Goiânia – Nesses momentos em que você não tem o que fazer e fica descendo a barra de rolagem de sua página no Facebook, olhando desinteressadamente o que o pessoal está postando, dei de cara com um vídeo que me chamou a atenção. Em 25 minutos, o filme conta a história da revista Bizz, aquela que mudou uma geração que se interessava por música em nosso país. A obra deixa claro que nunca mais haverá na cultura musical brasileira algo com a relevância da Bizz.
Fruto do meio e do tempo, o impacto da publicação está vinculado à uma experiência única vivida pelo Brasil naqueles anos 80: redemocratização política, consolidação de um cenário de rock brasileiro mainstream e chegada dos grandes festivais ao país, em especial o Rock in Rio. Essa confluência de fatores proporcionou o impacto real e determinante da Bizz em quem produzia música, em quem era fã e em quem era curioso pelo assunto. O que, cá entre nós, não é pouca coisa.
Talvez, se não fosse a Bizz, você não estaria lendo esse texto meu agora no A Redação. Para você ver que nem tudo são flores no legado na revista… Não me recordo precisamente do meu primeiro contato com a publicação. Deve ter sido na infância, quando eu era um rato de bancas de revista atrás de gibis da Turma da Mônica e Disney, da revista Placar e figurinhas do álbum do Campeonato Brasileiro. Até hoje os donos da banca de revistas da Praça do Avião são meus amigos por conta desse período em que eu ia lá diariamente atrás desses meus vícios.
Nesse momento, eu já me interessava por música e pelo rock nacional emergente, então devo ter comprado uma ou outra edição da Bizz. Não me recordo. Foi no começo da década seguinte que esse se tornou um hábito sistemático e rotineiro. Eu havia mudado meu interesse nas bancas de revista para a Mad e a Casseta & Planeta. E a Bizz começou a também ocupar uma fatia de minha mesada gasta na banca.
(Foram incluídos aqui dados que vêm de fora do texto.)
(** Two numbers with different numerators are different. *)
Ltac Qc_neq :=
  let H := fresh in
  intros H; apply (f_equal (fun q => Qnum (this q))) in H; vm_compute in H;
  discriminate H.

(** On a negative number it is not: [int(-0.5)] is [0]. *)
Example py_int_negative : py_int (dec (-1) 2) = 0%Z /\ floor (dec (-1) 2) = (-1)%Z.
Proof. split; reflexivity. Qed.

(** ** The registry *)

Lemma set_tracking_users_id (b : Bot) : set_tracking_users b (tracking_users b) = b.
Proof. destruct b; reflexivity. Qed.

Lemma start_price_tracking_present fetched user_id initial_price b :
  is_Some (tracking_users b !! user_id) ->
  start_price_tracking fetched user_id initial_price b = (false, b).
Proof.
  intros [ud Hud]. unfold start_price_tracking. rewrite Hud. reflexivity.
Qed.

Lemma start_price_tracking_fetch_failed user_id initial_price b :
  start_price_tracking None user_id initial_price b = (false, b).
Proof.
  unfold start_price_tracking. destruct (tracking_users b !! user_id); reflexivity.
Qed.

Lemma start_price_tracking_created p user_id b :
  tracking_users b !! user_id = None ->
  start_price_tracking (Some p) user_id None b =
    (true, set_tracking_users b
             (<[user_id := mkUserData (py_int p) true []]> (tracking_users b))).
Proof.
  intros Hnone. unfold start_price_tracking. rewrite Hnone. reflexivity.
Qed.

(** C5: [start_price_tracking(user_id)] answers [False] and changes nothing
    when the user is known; for an unknown user it answers [False] and
    changes nothing when the fetch fails, and when the fetch gives [p] it
    answers [True] and stores the record with [tracking = True], no alert and
    [last_notification_price = int(p)], which is the floor of [p] for every
    non-negative price; the other users and the history are kept. *)
Theorem start_price_tracking_spec (user_id : Z) (b : Bot) :
  (forall fetched, is_Some (tracking_users b !! user_id) ->
     start_price_tracking fetched user_id None b = (false, b)) /\
  (tracking_users b !! user_id = None ->
     start_price_tracking None user_id None b = (false, b)) /\
  (forall p, tracking_users b !! user_id = None ->
     exists b',
       start_price_tracking (Some p) user_id None b = (true, b') /\
       tracking_users b' !! user_id = Some (mkUserData (py_int p) true []) /\
       ((of_Z 0 ≤ p)%Qc -> py_int p = floor p) /\
       (forall v, v <> user_id -> tracking_users b' !! v = tracking_users b !! v) /\
       price_history b' = price_history b).
Proof.
  split; [| split].
  - intros fetched Hsome. by apply start_price_tracking_present.
  - intros _. apply start_price_tracking_fetch_failed.
  - intros p Hnone. eexists. split; [by apply start_price_tracking_created |].
    simpl. split; [apply lookup_insert_eq |]. split; [apply py_int_floor |].
    split; [| reflexivity].
    intros v Hv. by apply lookup_insert_ne.
Qed.

Lemma start_price_tracking_spec_witness :
  exists b',
    start_price_tracking (Some (dec 23 2)) 7 None init = (true, b') /\
    tracking_users b' !! 7%Z = Some (mkUserData 11 true []) /\
    floor (dec 23 2) = 11%Z.
Proof.
  destruct (proj2 (proj2 (start_price_tracking_spec 7 init)) (dec 23 2))
    as (b' & Hrun & Hrec & Hfloor & _); [reflexivity |].
  exists b'. split; [exact Hrun |]. split; [exact Hrec |].
  symmetry. apply Hfloor. unfold Qcle, Qle. simpl. lia.
Defined.

(** C8: [stop_price_tracking(user_id)] answers [True] and deletes the whole
    record of a known user (its alerts with it), the other users being kept;
    for an unknown user it answers [False] and the bot is unchanged. *)
Theorem stop_price_tracking_spec (user_id : Z) (b : Bot) :
  (forall ud, tracking_users b !! user_id = Some ud ->
     exists b',
       stop_price_tracking user_id b = (true, b') /\
       tracking_users b' = delete user_id (tracking_users b) /\
       tracking_users b' !! user_id = None /\
       (forall v, v <> user_id -> tracking_users b' !! v = tracking_users b !! v) /\
       price_history b' = price_history b) /\
  (tracking_users b !! user_id = None ->
     stop_price_tracking user_id b = (false, b)).
Proof.
  split.
  - intros ud Hud. unfold stop_price_tracking. rewrite Hud.
    eexists. split; [reflexivity |]. simpl. rewrite delete_insert_eq.
    split; [reflexivity |]. split; [apply lookup_delete_eq |].
    split; [| reflexivity].
    intros v Hv. by apply lookup_delete_ne.
  - intros Hnone. unfold stop_price_tracking. rewrite Hnone. reflexivity.
Qed.

Lemma stop_price_tracking_spec_witness :
  stop_price_tracking 7 init = (false, init) /\
  exists b',
    stop_price_tracking 7 (start_price_tracking (Some (dec 23 2)) 7 None init).2
      = (true, b') /\
    tracking_users b' !! 7%Z = None.
Proof.
  split.
  - apply (proj2 (stop_price_tracking_spec 7 init)). reflexivity.
  - destruct (proj1 (stop_price_tracking_spec 7
        (start_price_tracking (Some (dec 23 2)) 7 None init).2)
        (mkUserData 11 true [])) as (b' & Hrun & _ & Hgone & _); [reflexivity |].
    exists b'. split; [exact Hrun | exact Hgone].
Defined.

(** When the fetch succeeds, [set_price_alert] for an unknown user stores the
    record that [start_price_tracking] creates, with the new alert in it. *)
Lemma set_price_alert_creates_like_start p user_id target_price b :
  tracking_users b !! user_id = None ->
  exists b1 ud,
    start_price_tracking (Some p) user_id None b = (true, b1) /\
    tracking_users b1 !! user_id = Some ud /\
    set_price_alert (Some p) user_id target_price b =
      (Ok tt, set_tracking_users b
                (<[user_id := mkUserData (last_notification_price ud) (tracking ud)
                                (alerts ud ++ [mkAlert target_price false])]>
                   (tracking_users b))).
Proof.
  intros Hnone. rewrite start_price_tracking_created by done.
  eexists _, _. split; [reflexivity |]. simpl.
  split; [apply lookup_insert_eq |].
  unfold set_price_alert. rewrite Hnone. reflexivity.
Qed.

(** For a known user the new alert goes to the end of the list, not yet
    triggered, and no price is fetched. *)
Lemma set_price_alert_known fetched user_id target_price b ud :
  tracking_users b !! user_id = Some ud ->
  set_price_alert fetched user_id target_price b =
    (Ok tt, set_tracking_users b
              (<[user_id := mkUserData (last_notification_price ud) (tracking ud)
                              (alerts ud ++ [mkAlert target_price false])]>
                 (tracking_users b))).
Proof.
  intros Hud. unfold set_price_alert. rewrite Hud. reflexivity.
Qed.

(** When the fetch fails, [set_price_alert] for an unknown user raises
    [TypeError], where [start_price_tracking] answers [False]: neither
    stores a record. *)
Lemma set_price_alert_fetch_failed user_id target_price b :
  tracking_users b !! user_id = None ->
  set_price_alert None user_id target_price b = (Raise TypeError, b) /\
  start_price_tracking None user_id None b = (false, b).
Proof.
  intros Hnone. unfold set_price_alert, start_price_tracking.
  rewrite Hnone. split; reflexivity.
Qed.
A segunda edição do Rock in Rio foi toda acompanhada com a revista em mãos, pegando informações sobre aquelas bandas que tocavam: Guns n' Roses, Faith no More, Information Society… Era ver o show na televisão e ler na Bizz o que eles falavam.
Entrei na Escola Técnica Federal de Goiás e a biblioteca de lá tinha uma excelente seção de periódicos. Quando a Bizz (que tinha virado Showbizz) chegava, era a mais disputada. Tinha fila para ler a revista. E entenda que esse era um mundo pré-internet. Ou seja, líamos algo de um artista que não conhecíamos, o Lou Reed, por exemplo, e tínhamos somente três opções para conhecer o trabalho do cara: comprar o disco, ter um amigo que poderia gravar uma fitinha para você ou ouvir no rádio. Na maioria das vezes, nenhuma das três hipóteses se consolidava. E você tinha que exercer seu poder criativo para tentar entender que diabos era o som daquele tal de Lou Reed.
Comecei a estagiar na Saneago no último ano de meu curso na Escola Técnica. Com meu parco dinheiro, comecei a pagar uma assinatura da Bizz. Hábito que mantive até o primeiro fim da publicação. No momento em que prestei vestibular para jornalismo, trabalhar na Bizz era uma opção que eu considerava depois de formado. A vida me fez não ter interesse em me mudar de Goiânia, apesar de algumas oportunidades que pintaram. Logo, o sonho de trabalhar na Bizz ficou guardado na minha memória junto do de ser jogador de futebol, na seção de sonhos não concretizados. O segundo recomeço da Bizz também me despertou interesse e eu a acompanhei até seu novo ocaso.
É bom observar nesse vídeo que mais pessoas também vivenciaram a Bizz na mesma intensidade que eu. Me dá uma gostosa sensação de pertencimento. Por outro lado, bate um sentimento esquisito de que a pulverização da internet não permitirá mais esse tipo de relação. Se é bom ou ruim, sei lá. Não tenho pretensão de ditar regra ou bancar o tiozão palestrando de que na minha época é que era bom. Mas que a coisa hoje é mais estranha, não tenho dúvidas.